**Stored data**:
────────

Definition sm3_round (w : list Z) (v : vars) (j : Z) : vars :=
  let wj := w !!! Z.to_nat j in
  let wpj := Z.lxor wj (w !!! Z.to_nat (j + 4)) in
  let ss1 := rotate_left (add32 (add32 (rotate_left (va v) 12) (ve v)) (t j)) 7 in
  let ss2 := Z.lxor ss1 (rotate_left (va v) 12) in
  let tt1 := add32 (add32 (add32 (ff j (va v) (vb v) (vc v)) (vd v)) ss2) wpj in
  let tt2 := add32 (add32 (add32 (gg j (ve v) (vf v) (vg v)) (vh v)) ss1) wj in
  MkVars tt1 (va v) (rotate_left (vb v) 9) (vc v) (p0 tt2) (ve v) (rotate_left (vf v) 19) (vg v).

Definition compress (st block : list Z) : list Z :=
  let w := message_words block in
  let at_ k := st !!! k in
  let v := foldl (sm3_round w)
    (MkVars (at_ 0%nat) (at_ 1%nat) (at_ 2%nat) (at_ 3%nat) (at_ 4%nat) (at_ 5%nat) (at_ 6%nat) (at_ 7%nat))
    (zseq 0 64) in
  zip_with Z.lxor st [va v; vb v; vc v; vd v; ve v; vf v; vg v; vh v].

Definition compress_block (s : Sm3) : Sm3 := s <| state := compress (state s) (buf s) |>.

Definition new : Sm3 := MkSm3 IV (replicate 64 0) 0 0.

(** [while offset + 64 <= len], on the rest of the data. *)
Fixpoint update_blocks (fuel : nat) (s : Sm3) (data : list Z) : Sm3 * list Z :=
  match fuel with
  | O => (s, data)
  | S fuel' =>
      if 64 <=? zlen data
      then update_blocks fuel' (compress_block (s <| buf := take 64 data |>)) (drop 64 data)
      else (s, data)
  end.

(** A partly filled buffer takes what it can; the data that is left comes back. *)
Definition fill_buffer (s : Sm3) (data : list Z) : outcome (Sm3 * list Z) :=
  if buf_len s <=? 0 then Done (s, data) else
  let tk := Z.min (64 - buf_len s) (zlen data) in
  b ← asplice (buf s) (buf_len s) (take (Z.to_nat tk) data);
  let s := s <| buf := b |> <| buf_len := buf_len s + tk |> in
  Done (if buf_len s =? 64 then (compress_block s) <| buf_len := 0 |> else s, drop (Z.to_nat tk) data).

Definition update (s : Sm3) (data : list Z) : outcome Sm3 :=
  let s := s <| total_len := u64 (total_len s + zlen data) |> in
  '(s, rest) ← fill_buffer s data;
  let '(s, rest) := update_blocks (length rest) s rest in
  if zlen rest =? 0 then Done s else
  b ← asplice (buf s) 0 rest; Done (s <| buf := b |> <| buf_len := zlen rest |>).

(** [for i in from..to_ { buf[i] = 0; }]. *)
Definition zero_fill (b : list Z) (from to_ : Z) : outcome (list Z) :=
  if to_ <=? from then Done b else asplice b from (replicate (Z.to_nat (to_ - from)) 0).

Definition finalize (s : Sm3) : outcome (list Z) :=
  let bit_len := u64 (total_len s * 8) in
  b ← aset (buf s) (buf_len s) 0x80;
  let s := s <| buf := b |> <| buf_len := buf_len s + 1 |> in
  s ← (if 56 <? buf_len s then
         b ← zero_fill (buf s) (buf_len s) 64;
         Done ((compress_block (s <| buf := b |>)) <| buf_len := 0 |>)
       else Done s);
  b ← zero_fill (buf s) (buf_len s) 56;
  b ← asplice b 56 (reverse (le_bytes 8 bit_len));
  Done (state (compress_block (s <| buf := b |>)) ≫= to_be_bytes).

Definition digest (data : list Z) : outcome (list Z) := s ← update new data; finalize s.

Definition hmac (key data : list Z) : outcome (list Z) :=
  k ← (if 64 <? zlen key then digest key else Done key);
  let k := k ++ replicate (64 - length k) 0 in
  inner ← update new ((λ b, Z.lxor b 0x36) <$> k);
  inner ← update inner data;
  ih ← finalize inner;
  outer ← update new ((λ b, Z.lxor b 0x5C) <$> k);
  outer ← update outer ih;
  finalize outer.

(** ** SM4 *)

Definition SM4_SBOX : list Z :=
  [0xd6; 0x90; 0xe9; 0xfe; 0xcc; 0xe1; 0x3d; 0xb7; 0x16; 0xb6; 0x14; 0xc2; 0x28; 0xfb; 0x2c; 0x05;
   0x2b; 0x67; 0x9a; 0x76; 0x2a; 0xbe; 0x04; 0xc3; 0xaa; 0x44; 0x13; 0x26; 0x49; 0x86; 0x06; 0x99;
   0x9c; 0x42; 0x50; 0xf4; 0x91; 0xef; 0x98; 0x7a; 0x33; 0x54; 0x0b; 0x43; 0xed; 0xcf; 0xac; 0x62;
   0xe4; 0xb3; 0x1c; 0xa9; 0xc9; 0x08; 0xe8; 0x95; 0x80; 0xdf; 0x94; 0xfa; 0x75; 0x8f; 0x3f; 0xa6;
   0x47; 0x07; 0xa7; 0xfc; 0xf3; 0x73; 0x17; 0xba; 0x83; 0x59; 0x3c; 0x19; 0xe6; 0x85; 0x4f; 0xa8;
   0x68; 0x6b; 0x81; 0xb2; 0x71; 0x64; 0xda; 0x8b; 0xf8; 0xeb; 0x0f; 0x4b; 0x70; 0x56; 0x9d; 0x35;
   0x1e; 0x24; 0x0e; 0x5e; 0x63; 0x58; 0xd1; 0xa2; 0x25; 0x22; 0x7c; 0x3b; 0x01; 0x21; 0x78; 0x87;
   0xd4; 0x00; 0x46; 0x57; 0x9f; 0xd3; 0x27; 0x52; 0x4c; 0x36; 0x02; 0xe7; 0xa0; 0xc4; 0xc8; 0x9e;
   0xea; 0xbf; 0x8a; 0xd2; 0x40; 0xc7; 0x38; 0xb5; 0xa3; 0xf7; 0xf2; 0xce; 0xf9; 0x61; 0x15; 0xa1;
   0xe0; 0xae; 0x5d; 0xa4; 0x9b; 0x34; 0x1a; 0x55; 0xad; 0x93; 0x32; 0x30; 0xf5; 0x8c; 0xb1; 0xe3;
   0x1d; 0xf6; 0xe2; 0x2e; 0x82; 0x66; 0xca; 0x60; 0xc0; 0x29; 0x23; 0xab; 0x0d; 0x53; 0x4e; 0x6f;
   0xd5; 0xdb; 0x37; 0x45; 0xde; 0xfd; 0x8e; 0x2f; 0x03; 0xff; 0x6a; 0x72; 0x6d; 0x6c; 0x5b; 0x51;
   0x8d; 0x1b; 0xaf; 0x92; 0xbb; 0xdd; 0xbc; 0x7f; 0x11; 0xd9; 0x5c; 0x41; 0x1f; 0x10; 0x5a; 0xd8;
   0x0a; 0xc1; 0x31; 0x88; 0xa5; 0xcd; 0x7b; 0xbd; 0x2d; 0x74; 0xd0; 0x12; 0xb8; 0xe5; 0xb4; 0xb0;
   0x89; 0x69; 0x97; 0x4a; 0x0c; 0x96; 0x77; 0x7e; 0x65; 0xb9; 0xf1; 0x09; 0xc5; 0x6e; 0xc6; 0x84;
   0x18; 0xf0; 0x7d; 0xec; 0x3a; 0xdc; 0x4d; 0x20; 0x79; 0xee; 0x5f; 0x3e; 0xd7; 0xcb; 0x39; 0x48].

Definition SM4_FK : list Z := [0xa3b1bac6; 0x56aa3350; 0x677d9197; 0xb27022dc].
Definition SM4_CK : list Z :=
  [0x00070e15; 0x1c232a31; 0x383f464d; 0x545b6269; 0x70777e85; 0x8c939aa1; 0xa8afb6bd; 0xc4cbd2d9;
   0xe0e7eef5; 0xfc030a11; 0x181f262d; 0x343b4249; 0x50575e65; 0x6c737a81; 0x888f969d; 0xa4abb2b9;
   0xc0c7ced5; 0xdce3eaf1; 0xf8ff060d; 0x141b2229; 0x30373e45; 0x4c535a61; 0x686f767d; 0x848b9299;
   0xa0a7aeb5; 0xbcc3cad1; 0xd8dfe6ed; 0xf4fb0209; 0x10171e25; 0x2c333a41; 0x484f565d; 0x646b7279].

Definition sm4_l (b : Z) : Z :=
  Z.lxor (Z.lxor (Z.lxor (Z.lxor b (rotate_left b 2)) (rotate_left b 10)) (rotate_left b 18)) (rotate_left b 24).
Definition sm4_lp (b : Z) : Z := Z.lxor (Z.lxor b (rotate_left b 13)) (rotate_left b 23).

Definition sm4_tau (w : Z) : Z :=
  let at_ i := SM4_SBOX !!! Z.to_nat (byte_of w i) in from_be_bytes (at_ 0) (at_ 1) (at_ 2) (at_ 3).
Definition sm4_t (w : Z) : Z := sm4_l (sm4_tau w).
Definition sm4_tp (w : Z) : Z := sm4_lp (sm4_tau w).

Definition quad : Type := Z * Z * Z * Z.

(** One word of the key schedule; the last four are kept, the others pushed. *)
Definition key_step (s : quad * list Z) (ck : Z) : quad * list Z :=
  let '((k0, k1, k2, k3), rk) := s in
  let k := Z.lxor k0 (sm4_tp (Z.lxor (Z.lxor (Z.lxor k1 k2) k3) ck)) in
  ((k1, k2, k3, k), rk ++ [k]).

Definition load4 (b : list Z) : quad := (be_word b 0, be_word b 1, be_word b 2, be_word b 3).
(* ===== verification/Lock.v ===== *)
(** * Spin locks

    kernel/src/sync.rs ([SpinLock]) and kernel/src/numa/mcs.rs ([McsLock]), as the
    interleaved steps of any number of harts.

    A hart inside [lock] or [unlock] is at a program counter; a step of the hart
    is one access to shared memory (an atomic operation, or a read or write of a
    queue node) with the local work up to the next one.  A node is named by the
    hart that owns it, so the pointers of mcs.rs are numbers.  Memory is
    sequentially consistent: the orderings of the source (Acquire, Release,
    AcqRel) are not weakened further.  The two spin loops of mcs.rs test plain
    fields behind an exclusive reference, so the compiler may load them on every
    turn or only once; [SpinReads] is the choice it made, and the theorems say what
    holds for which.

    The spin lock: [spin_lock_correct].  The MCS lock serves the harts in the
    order of their swaps on the tail, one at a time, for either choice
    ([mcs_fifo]); it never gets stuck if the loops load again, and a hart that has
    to wait never gets the lock if they do not ([mcs_drains]).

    [Mutex] is what a lock promises a client: at most one holder, and a holder
    stays one until it releases.  Both locks are instances ([spin_mutex],
    [mcs_mutex]), so a client that increments a shared counter under either of them
    loses no increment ([no_lost_update]). *)
From stdpp Require Import functions.
From S2P Require Import Prelude.
(** Replacing a slot by one with the same path and sector, or by an unused one. *)
Lemma slots_ok_update sl i s s' : slots_ok sl → sl !! i = Some s → slot_ok s' →
  (used s' = true → used s = true ∧ path s' = path s ∧ path_len s' = path_len s ∧ disk_sector s' = disk_sector s) →
  slots_ok (<[i := s']> sl).
Proof.
  intros H Hs Hok Hsame. assert (i < length sl)%nat as Hi by (by eapply lookup_lt_Some).
  assert (∀ n t, <[i := s']> sl !! n = Some t → ∃ t0, sl !! n = Some t0 ∧
    (used t = true → used t0 = true ∧ disk_sector t = disk_sector t0 ∧ ∀ p, matches p t = matches p t0)) as Hback.
  { intros n t Ht. destruct (decide (i = n)) as [<- | Hne].
    - rewrite list_lookup_insert_eq in Ht by done. injection Ht as <-. exists s. split; [done |].
      intros Hu. destruct (Hsame Hu) as (H1 & H2 & H3 & H4). split_and!; [done | done |].
      intros p. unfold matches. by rewrite H2, H3, Hu, H1.
    - rewrite list_lookup_insert_ne in Ht by done. by exists t. }
  split.
  - unfold zlen. rewrite length_insert. apply H.
  - apply Forall_insert; [apply H | done].
  - intros n m t u p Ht Hu Hmt Hmu.
    apply Hback in Ht as (t0 & Ht0 & Ht1). apply Hback in Hu as (u0 & Hu0 & Hu1).
    assert (used t = true) as Hut by (by apply matches_spec in Hmt as [? _]).
    assert (used u = true) as Huu by (by apply matches_spec in Hmu as [? _]).
    apply (unique_path sl H n m t0 u0 p); try done; [by rewrite <- (proj2 (proj2 (Ht1 Hut))) | by rewrite <- (proj2 (proj2 (Hu1 Huu)))].
  - intros n t Ht Hu. apply Hback in Ht as (t0 & Ht0 & Ht1). destruct (Ht1 Hu) as (Hu0 & -> & _).
    by apply (sector_range sl H n).
  - intros n m t u Ht Hu Hut Huu Heq.
    apply Hback in Ht as (t0 & Ht0 & Ht1). apply Hback in Hu as (u0 & Hu0 & Hu1).
    destruct (Ht1 Hut) as (Ha & Hb & _). destruct (Hu1 Huu) as (Hc & Hd & _).
    apply (unique_sector sl H n m t0 u0); try done. congruence.
Qed.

────────

**What is expected**: In the entries above, find the line with "kernel/src/sync.rs ([SpinLock]) and" and the line with "is one access", then restate word for word both of them and every line between, with nothing more.

**Result below**:
    kernel/src/sync.rs ([SpinLock]) and kernel/src/numa/mcs.rs ([McsLock]), as the
    interleaved steps of any number of harts.

    A hart inside [lock] or [unlock] is at a program counter; a step of the hart
    is one access to shared memory (an atomic operation, or a read or write of a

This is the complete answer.